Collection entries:
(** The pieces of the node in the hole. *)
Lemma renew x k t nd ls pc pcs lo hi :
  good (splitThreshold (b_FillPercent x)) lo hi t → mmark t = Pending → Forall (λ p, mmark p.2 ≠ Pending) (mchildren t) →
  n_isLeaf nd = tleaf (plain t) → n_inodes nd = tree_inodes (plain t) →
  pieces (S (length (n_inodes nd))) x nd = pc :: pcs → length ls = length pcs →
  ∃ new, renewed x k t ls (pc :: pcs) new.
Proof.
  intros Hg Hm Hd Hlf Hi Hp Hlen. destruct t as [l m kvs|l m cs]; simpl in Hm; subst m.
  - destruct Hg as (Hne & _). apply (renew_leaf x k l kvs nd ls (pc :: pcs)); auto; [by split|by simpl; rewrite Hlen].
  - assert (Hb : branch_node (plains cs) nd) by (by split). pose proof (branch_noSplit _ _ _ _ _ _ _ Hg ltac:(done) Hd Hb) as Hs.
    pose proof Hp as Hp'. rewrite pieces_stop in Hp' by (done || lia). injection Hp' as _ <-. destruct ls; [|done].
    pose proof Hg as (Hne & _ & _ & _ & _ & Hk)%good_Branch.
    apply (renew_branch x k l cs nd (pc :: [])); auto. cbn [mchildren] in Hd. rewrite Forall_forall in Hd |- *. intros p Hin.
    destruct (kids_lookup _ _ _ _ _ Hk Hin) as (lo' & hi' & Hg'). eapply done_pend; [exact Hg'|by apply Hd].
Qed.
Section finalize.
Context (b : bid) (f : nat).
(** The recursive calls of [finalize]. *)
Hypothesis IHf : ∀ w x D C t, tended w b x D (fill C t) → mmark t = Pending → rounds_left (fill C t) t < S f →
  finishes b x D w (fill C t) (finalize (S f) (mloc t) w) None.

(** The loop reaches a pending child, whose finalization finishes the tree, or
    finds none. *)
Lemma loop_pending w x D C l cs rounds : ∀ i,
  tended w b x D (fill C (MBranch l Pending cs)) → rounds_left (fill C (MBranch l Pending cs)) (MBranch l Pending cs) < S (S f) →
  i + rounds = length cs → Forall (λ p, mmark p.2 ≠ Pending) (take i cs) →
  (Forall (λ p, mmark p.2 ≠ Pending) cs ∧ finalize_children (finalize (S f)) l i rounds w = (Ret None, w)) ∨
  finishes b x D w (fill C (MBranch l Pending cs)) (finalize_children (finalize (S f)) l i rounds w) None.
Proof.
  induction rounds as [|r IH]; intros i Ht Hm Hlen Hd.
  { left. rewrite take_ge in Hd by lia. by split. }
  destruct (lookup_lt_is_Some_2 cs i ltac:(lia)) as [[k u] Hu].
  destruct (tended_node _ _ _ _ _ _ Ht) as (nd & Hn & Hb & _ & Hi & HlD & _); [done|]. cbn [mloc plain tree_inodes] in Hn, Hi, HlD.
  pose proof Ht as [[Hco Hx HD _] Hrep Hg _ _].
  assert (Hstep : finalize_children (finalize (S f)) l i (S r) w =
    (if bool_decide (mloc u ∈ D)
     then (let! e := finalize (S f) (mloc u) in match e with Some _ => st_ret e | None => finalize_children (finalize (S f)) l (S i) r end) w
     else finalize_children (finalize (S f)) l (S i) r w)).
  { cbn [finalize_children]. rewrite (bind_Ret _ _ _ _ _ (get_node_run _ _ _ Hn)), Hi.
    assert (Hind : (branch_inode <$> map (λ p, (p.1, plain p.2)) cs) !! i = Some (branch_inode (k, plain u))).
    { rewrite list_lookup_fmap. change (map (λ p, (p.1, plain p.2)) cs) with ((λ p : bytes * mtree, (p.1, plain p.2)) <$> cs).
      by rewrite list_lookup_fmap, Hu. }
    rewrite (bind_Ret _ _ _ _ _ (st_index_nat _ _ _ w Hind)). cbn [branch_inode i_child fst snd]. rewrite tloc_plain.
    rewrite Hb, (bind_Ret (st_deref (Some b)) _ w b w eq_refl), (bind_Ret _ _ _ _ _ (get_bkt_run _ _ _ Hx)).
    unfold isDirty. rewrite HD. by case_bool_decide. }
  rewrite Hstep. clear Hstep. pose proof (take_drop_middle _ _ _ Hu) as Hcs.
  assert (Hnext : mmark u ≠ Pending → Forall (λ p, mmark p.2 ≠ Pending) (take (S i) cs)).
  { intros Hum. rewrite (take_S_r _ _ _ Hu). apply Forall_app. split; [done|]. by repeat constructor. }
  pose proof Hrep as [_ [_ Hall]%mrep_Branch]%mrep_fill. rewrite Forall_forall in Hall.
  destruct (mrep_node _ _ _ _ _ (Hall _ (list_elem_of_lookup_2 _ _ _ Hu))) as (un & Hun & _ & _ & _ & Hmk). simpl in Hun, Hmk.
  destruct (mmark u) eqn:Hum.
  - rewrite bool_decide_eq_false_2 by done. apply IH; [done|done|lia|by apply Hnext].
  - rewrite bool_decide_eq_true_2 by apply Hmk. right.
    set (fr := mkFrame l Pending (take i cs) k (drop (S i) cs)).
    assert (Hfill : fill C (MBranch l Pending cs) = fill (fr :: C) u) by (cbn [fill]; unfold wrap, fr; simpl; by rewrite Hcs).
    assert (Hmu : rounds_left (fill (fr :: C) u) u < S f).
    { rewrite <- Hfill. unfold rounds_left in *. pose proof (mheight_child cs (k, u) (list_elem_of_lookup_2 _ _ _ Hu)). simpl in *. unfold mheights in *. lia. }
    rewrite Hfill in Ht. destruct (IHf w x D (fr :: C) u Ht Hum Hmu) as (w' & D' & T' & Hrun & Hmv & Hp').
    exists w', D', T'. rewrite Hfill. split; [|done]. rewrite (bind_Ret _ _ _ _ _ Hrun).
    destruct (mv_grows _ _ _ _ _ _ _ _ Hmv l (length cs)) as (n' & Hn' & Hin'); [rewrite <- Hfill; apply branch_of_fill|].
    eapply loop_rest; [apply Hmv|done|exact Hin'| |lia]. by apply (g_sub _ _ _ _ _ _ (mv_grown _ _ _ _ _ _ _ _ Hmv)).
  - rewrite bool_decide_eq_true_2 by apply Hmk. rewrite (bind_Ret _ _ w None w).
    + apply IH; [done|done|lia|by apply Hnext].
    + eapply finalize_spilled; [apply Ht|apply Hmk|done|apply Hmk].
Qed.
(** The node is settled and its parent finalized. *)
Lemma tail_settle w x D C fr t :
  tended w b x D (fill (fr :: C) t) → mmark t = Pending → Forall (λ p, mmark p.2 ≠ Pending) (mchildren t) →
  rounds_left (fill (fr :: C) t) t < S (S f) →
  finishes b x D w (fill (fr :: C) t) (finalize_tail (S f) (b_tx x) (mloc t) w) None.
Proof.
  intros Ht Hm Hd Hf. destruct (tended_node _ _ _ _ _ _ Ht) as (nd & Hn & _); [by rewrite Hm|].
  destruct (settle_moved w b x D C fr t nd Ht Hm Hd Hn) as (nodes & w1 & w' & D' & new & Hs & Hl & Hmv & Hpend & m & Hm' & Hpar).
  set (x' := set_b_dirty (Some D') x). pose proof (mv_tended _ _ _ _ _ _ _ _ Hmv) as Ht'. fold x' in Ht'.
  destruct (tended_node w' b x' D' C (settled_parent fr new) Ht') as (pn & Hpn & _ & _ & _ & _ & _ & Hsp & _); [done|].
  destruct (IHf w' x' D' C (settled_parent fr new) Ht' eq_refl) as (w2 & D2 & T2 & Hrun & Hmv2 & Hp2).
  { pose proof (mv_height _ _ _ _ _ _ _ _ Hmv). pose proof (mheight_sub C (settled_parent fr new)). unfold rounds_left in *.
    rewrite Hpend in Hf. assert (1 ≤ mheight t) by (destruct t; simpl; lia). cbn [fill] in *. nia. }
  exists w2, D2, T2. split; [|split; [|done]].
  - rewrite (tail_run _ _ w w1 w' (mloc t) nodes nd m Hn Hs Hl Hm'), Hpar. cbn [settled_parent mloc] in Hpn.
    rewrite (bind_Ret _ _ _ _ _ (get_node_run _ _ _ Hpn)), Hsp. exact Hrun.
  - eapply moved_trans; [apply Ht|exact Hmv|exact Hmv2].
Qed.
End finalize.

Your instructions: Print exactly the lines above from the one with "(if bool_decide (mloc u ∈ D)" to the one with "assert (Hind : (branch_inode", including both.

Exercise solution:
    (if bool_decide (mloc u ∈ D)
     then (let! e := finalize (S f) (mloc u) in match e with Some _ => st_ret e | None => finalize_children (finalize (S f)) l (S i) r end) w
     else finalize_children (finalize (S f)) l (S i) r w)).
  { cbn [finalize_children]. rewrite (bind_Ret _ _ _ _ _ (get_node_run _ _ _ Hn)), Hi.
    assert (Hind : (branch_inode <$> map (λ p, (p.1, plain p.2)) cs) !! i = Some (branch_inode (k, plain u))).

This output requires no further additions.